- **What you need to do**
Given the records below, pull every line with the word "lastNode" into the answer.

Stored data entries
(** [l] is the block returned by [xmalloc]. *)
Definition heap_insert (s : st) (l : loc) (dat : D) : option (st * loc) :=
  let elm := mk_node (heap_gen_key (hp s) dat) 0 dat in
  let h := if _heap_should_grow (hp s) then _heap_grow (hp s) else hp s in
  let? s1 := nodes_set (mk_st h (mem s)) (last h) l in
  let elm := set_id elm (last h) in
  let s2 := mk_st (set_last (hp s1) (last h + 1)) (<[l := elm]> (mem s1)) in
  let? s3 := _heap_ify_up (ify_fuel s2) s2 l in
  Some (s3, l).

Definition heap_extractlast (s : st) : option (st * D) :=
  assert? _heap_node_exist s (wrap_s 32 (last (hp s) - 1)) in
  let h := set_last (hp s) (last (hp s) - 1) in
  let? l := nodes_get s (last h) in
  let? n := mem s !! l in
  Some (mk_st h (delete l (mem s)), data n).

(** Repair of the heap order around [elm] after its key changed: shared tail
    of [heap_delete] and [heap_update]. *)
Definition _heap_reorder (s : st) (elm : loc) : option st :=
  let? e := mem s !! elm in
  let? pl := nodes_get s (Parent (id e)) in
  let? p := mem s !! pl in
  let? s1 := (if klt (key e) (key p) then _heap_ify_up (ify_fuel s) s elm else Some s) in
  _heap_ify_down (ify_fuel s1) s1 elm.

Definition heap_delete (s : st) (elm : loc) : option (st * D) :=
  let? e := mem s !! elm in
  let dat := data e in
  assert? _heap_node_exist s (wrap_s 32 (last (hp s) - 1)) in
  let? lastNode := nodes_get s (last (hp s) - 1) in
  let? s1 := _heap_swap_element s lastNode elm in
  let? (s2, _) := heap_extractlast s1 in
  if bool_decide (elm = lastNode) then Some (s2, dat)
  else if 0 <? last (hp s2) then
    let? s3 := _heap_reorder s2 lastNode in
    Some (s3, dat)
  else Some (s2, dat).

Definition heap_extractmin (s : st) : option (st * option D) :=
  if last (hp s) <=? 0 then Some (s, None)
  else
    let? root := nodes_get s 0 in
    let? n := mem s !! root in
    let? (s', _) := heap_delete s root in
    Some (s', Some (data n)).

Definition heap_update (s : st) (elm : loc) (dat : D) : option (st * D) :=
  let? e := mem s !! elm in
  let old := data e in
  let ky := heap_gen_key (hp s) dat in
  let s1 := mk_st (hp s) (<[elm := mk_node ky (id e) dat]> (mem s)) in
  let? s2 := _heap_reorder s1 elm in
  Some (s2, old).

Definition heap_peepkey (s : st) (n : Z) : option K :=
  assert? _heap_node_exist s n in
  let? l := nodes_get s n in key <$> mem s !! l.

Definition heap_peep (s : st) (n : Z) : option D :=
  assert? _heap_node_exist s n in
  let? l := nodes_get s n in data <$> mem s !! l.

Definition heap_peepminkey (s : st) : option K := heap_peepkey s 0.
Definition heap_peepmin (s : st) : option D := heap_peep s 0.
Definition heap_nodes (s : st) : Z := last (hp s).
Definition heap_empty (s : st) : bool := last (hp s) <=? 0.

...

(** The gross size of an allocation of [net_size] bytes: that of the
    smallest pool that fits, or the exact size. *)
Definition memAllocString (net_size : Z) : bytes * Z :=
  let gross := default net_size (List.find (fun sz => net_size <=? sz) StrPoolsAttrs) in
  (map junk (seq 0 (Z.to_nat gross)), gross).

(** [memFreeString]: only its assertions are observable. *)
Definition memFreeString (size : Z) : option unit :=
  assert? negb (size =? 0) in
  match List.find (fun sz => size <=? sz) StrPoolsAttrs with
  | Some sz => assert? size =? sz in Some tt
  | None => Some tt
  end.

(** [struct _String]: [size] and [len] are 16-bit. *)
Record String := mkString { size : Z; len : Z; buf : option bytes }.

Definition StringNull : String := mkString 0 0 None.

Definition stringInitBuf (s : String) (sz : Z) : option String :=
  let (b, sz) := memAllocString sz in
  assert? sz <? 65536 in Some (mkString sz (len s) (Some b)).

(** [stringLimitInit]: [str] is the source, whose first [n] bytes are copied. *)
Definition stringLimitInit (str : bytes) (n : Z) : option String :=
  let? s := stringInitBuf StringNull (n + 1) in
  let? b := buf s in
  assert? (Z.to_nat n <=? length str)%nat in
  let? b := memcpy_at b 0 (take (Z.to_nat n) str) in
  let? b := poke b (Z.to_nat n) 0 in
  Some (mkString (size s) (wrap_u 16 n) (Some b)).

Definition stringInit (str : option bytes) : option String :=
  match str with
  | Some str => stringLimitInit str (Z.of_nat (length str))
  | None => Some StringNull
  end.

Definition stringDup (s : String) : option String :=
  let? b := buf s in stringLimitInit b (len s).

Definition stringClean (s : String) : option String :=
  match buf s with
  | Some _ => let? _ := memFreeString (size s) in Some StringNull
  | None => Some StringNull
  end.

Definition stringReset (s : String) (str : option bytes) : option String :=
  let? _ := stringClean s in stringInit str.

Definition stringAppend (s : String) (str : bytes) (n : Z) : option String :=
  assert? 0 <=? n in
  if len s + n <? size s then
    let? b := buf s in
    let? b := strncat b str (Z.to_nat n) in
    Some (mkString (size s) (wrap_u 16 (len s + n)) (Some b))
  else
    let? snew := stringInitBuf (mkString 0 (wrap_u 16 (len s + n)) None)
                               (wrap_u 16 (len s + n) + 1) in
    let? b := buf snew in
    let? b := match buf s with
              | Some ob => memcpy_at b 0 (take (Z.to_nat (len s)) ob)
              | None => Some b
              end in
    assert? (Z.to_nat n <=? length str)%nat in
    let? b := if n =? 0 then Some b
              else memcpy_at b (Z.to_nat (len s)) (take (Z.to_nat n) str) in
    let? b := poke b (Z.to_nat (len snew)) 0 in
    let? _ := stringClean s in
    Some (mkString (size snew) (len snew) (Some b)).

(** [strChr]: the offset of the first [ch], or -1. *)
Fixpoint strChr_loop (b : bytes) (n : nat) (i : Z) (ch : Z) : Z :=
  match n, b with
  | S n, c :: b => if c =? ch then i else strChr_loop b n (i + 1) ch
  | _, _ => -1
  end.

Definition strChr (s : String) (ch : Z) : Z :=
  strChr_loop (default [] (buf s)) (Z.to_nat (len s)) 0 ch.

- **Answer**
  let? lastNode := nodes_get s (last (hp s) - 1) in
  let? s1 := _heap_swap_element s lastNode elm in
  if bool_decide (elm = lastNode) then Some (s2, dat)
    let? s3 := _heap_reorder s2 lastNode in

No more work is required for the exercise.